Picture this: A patient walks into the doctor’s office and
says “doc, every time I raise my arm it hurts”.
Of course you know the punch line.
But can you see the analogy? Fill
in the blank: Every time we _____, our
customers/services/users hurt (how?)
Pain is unpleasant. And unfortunately, many of us choose to live with the pain instead of identifying ways to lessen or eliminate it. But pain can be managed - both medically and corporately. You just have to be willing to acknowledge it and commit to reducing or eliminating it.
To identify and improve pain areas, you must analyze the
overall performance and capabilities of your services, processes, people, partners
and underpinning technology. Do you know
how they support desired business outcomes and where they fall short?
The first step is to identify the “as-is” state in order to
document current performance and justify the need for
improvement. Part of this step will
involve determining what needs to be measured and who is going to collect,
process, analyze and synthesize the data into useable information. Key stakeholders will need to be identified
and engaged in order to understand the intensity of their pain, the residual impact and
their input into possible opportunities for improvement.
The “as-is” state can serve as a launchpad for envisioning
and documenting the desired “to be” state.

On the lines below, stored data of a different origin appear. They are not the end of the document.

(* ===== verification/Inject.v ===== *)
(** * Credential injection ([cctui-guard-proxy/src/inject.rs], [server_inject.rs], [dispatch.rs])

    The injection rules and how a configuration entry becomes one, the choice
    of a rule for a request, the rewriting of a request head, and the machine
    key swap on the way to the cctui server.  Base64 is a parameter, a secret
    lookup is what [Secrets.v] calls an answer, and JSON text is [JsonText]'s.
    Signing for AWS is not modelled: the [SigV4] shape only appears where a rule
    is read and chosen. *)

From stdpp Require Import base decidable list gmap strings.
From Stdlib Require Import Lia ZArith NArith Bool Ascii String.
From S2P Require Import Prelude RustStr Json Rules Http Secrets.

(** ** Rules *)

Inductive AuthShape :=
| Bearer
| Basic (username : string)
| BearerCookie (cookie_name : string)
| SigV4 (region service : string)
| Headers (headers : list (string * SecretRef)).

#[export] Instance AuthShape_eq_dec : EqDecision AuthShape.
Proof. solve_decision. Defined.

Record InjectionRule := mkRule {
  ir_host : string;
  ir_path_prefix : option string;
  ir_service : string;
  ir_shape : AuthShape;
  ir_secret : option SecretRef;
  ir_cookie_secret : option SecretRef;
  ir_key_id_secret : option SecretRef;
}.

Definition signs_with_ambient_aws (r : InjectionRule) : bool :=
  match ir_shape r, ir_key_id_secret r, ir_secret r with SigV4 _ _, None, None => true | _, _, _ => false end.

(** One entry of the configuration, as serde decodes it. *)
Record InjectEntry := mkInjectEntry {
  ie_host : string;
  ie_path_prefix : option string;
  ie_service : option string;
  ie_shape : option string;
  ie_headers : option (gmap string string);
  ie_username : option string;
  ie_cookie_name : option string;
  ie_region : option string;
  ie_aws_service : option string;
  ie_secret : option string;
  ie_cookie_secret : option string;
  ie_key_id_secret : option string;
}.

(** The refusals of [into_rule]. *)
Inductive InjectError :=
| EmptyHost | NeedsRegion | NeedsAwsService | BadHeaderName (name : string) | NoHeaders
| UnknownShape (shape : string) | HeadersTakeNoSecret | MissingSecret | NeedsCookieSecret
| NeedsBothOrNeither | BadPathPrefix | BadTemplate (e : TemplateError) | BadRef (e : RefError).

(** [SecretRef::parse(&render_identity(s, identity)?)]. *)
Definition secret_of (identity s : string) : result InjectError SecretRef :=
  s ← map_err BadTemplate (render_identity s identity);
  map_err BadRef (SecretRef_parse s).

(** [opt.map(f).transpose()]. *)
Definition transpose {E A B} (f : A → result E B) (o : option A) : result E (option B) :=
  match o with None => Ok None | Some a => Some <$> f a end.

Definition ensure {E} (b : bool) (e : E) : result E unit := if b then Ok tt else Err e.

Definition derive_aws_host (host : string) : option (string * string) :=
  rest ← strip_suffix ".amazonaws.com" host;
  '(service, region) ← rsplit_once (Ascii.eqb ".") rest;
  if negb (is_empty service) && negb (is_empty region) then Some (service, region) else None.

(** [name.bytes().all(|b| b.is_ascii_graphic() && b != b':')]. *)
Definition header_name_ok (name : string) : bool :=
  negb (is_empty name) && negb (eq_ignore_ascii_case name "authorization") &&
  all_chars (λ c, visible c && negb (Ascii.eqb ":" c)) name.

Definition push_header (identity : string) (acc : list (string * SecretRef)) (h : string * string) :
    result InjectError (list (string * SecretRef)) :=
  let name := trim h.1 in
  _ ← ensure (header_name_ok name) (BadHeaderName name);
  r ← secret_of identity h.2;
  Ok (acc ++ [(name, r)]).

Definition entry_shape (identity host : string) (e : InjectEntry) : result InjectError AuthShape :=
  let shape := to_ascii_lowercase (trim (default "bearer" (ie_shape e))) in
  if shape ==s "bearer" then Ok Bearer
  else if existsb (String.eqb shape) ["basic"; "git"; "gitbasic"; "git-basic"] then
    Ok (Basic (default "x-access-token" (ie_username e)))
  else if existsb (String.eqb shape) ["bearer+cookie"; "cookie"; "slack"] then
    Ok (BearerCookie (default "d" (ie_cookie_name e)))
  else if shape ==s "sigv4" then
    let derived := derive_aws_host host in
    region ← ok_or (match ie_region e with Some r => Some r | None => snd <$> derived end) NeedsRegion;
    service ← ok_or (match ie_aws_service e with Some s => Some s | None => fst <$> derived end)
                NeedsAwsService;
    Ok (SigV4 region service)
  else if shape ==s "headers" then
    headers ← try_fold (push_header identity) []
                (match ie_headers e with Some m => btree_str_iter m | None => [] end);
    _ ← ensure (negb (bool_decide (headers = []))) NoHeaders;
    Ok (Headers headers)
  else Err (UnknownShape shape).

Definition entry_secret (identity : string) (shape : AuthShape) (secret : option string) :
    result InjectError (option SecretRef) :=
  match shape, secret with
  | Headers headers, None => Ok (snd <$> head headers)
  | Headers _, Some _ => Err HeadersTakeNoSecret
  | _, Some s => Some <$> secret_of identity s
  | SigV4 _ _, None => Ok None
  | _, None => Err MissingSecret
  end.

Definition is_cookie_shape (s : AuthShape) : bool := match s with BearerCookie _ => true | _ => false end.
Definition is_sigv4 (s : AuthShape) : bool := match s with SigV4 _ _ => true | _ => false end.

A gap analysis between the two will serve as the basis for building a
strategic plan for improvement
Improvement requires resources (human, technical and financial). To justify the improvement, a business case will need to be developed that describes both the pain and potential remedies. Business cases must speak to value - as both return on investment and value on investment. It must be aligned to customer goals and objectives. And it must speak to risk - the risk of making the improvement and the risk of not making the improvement.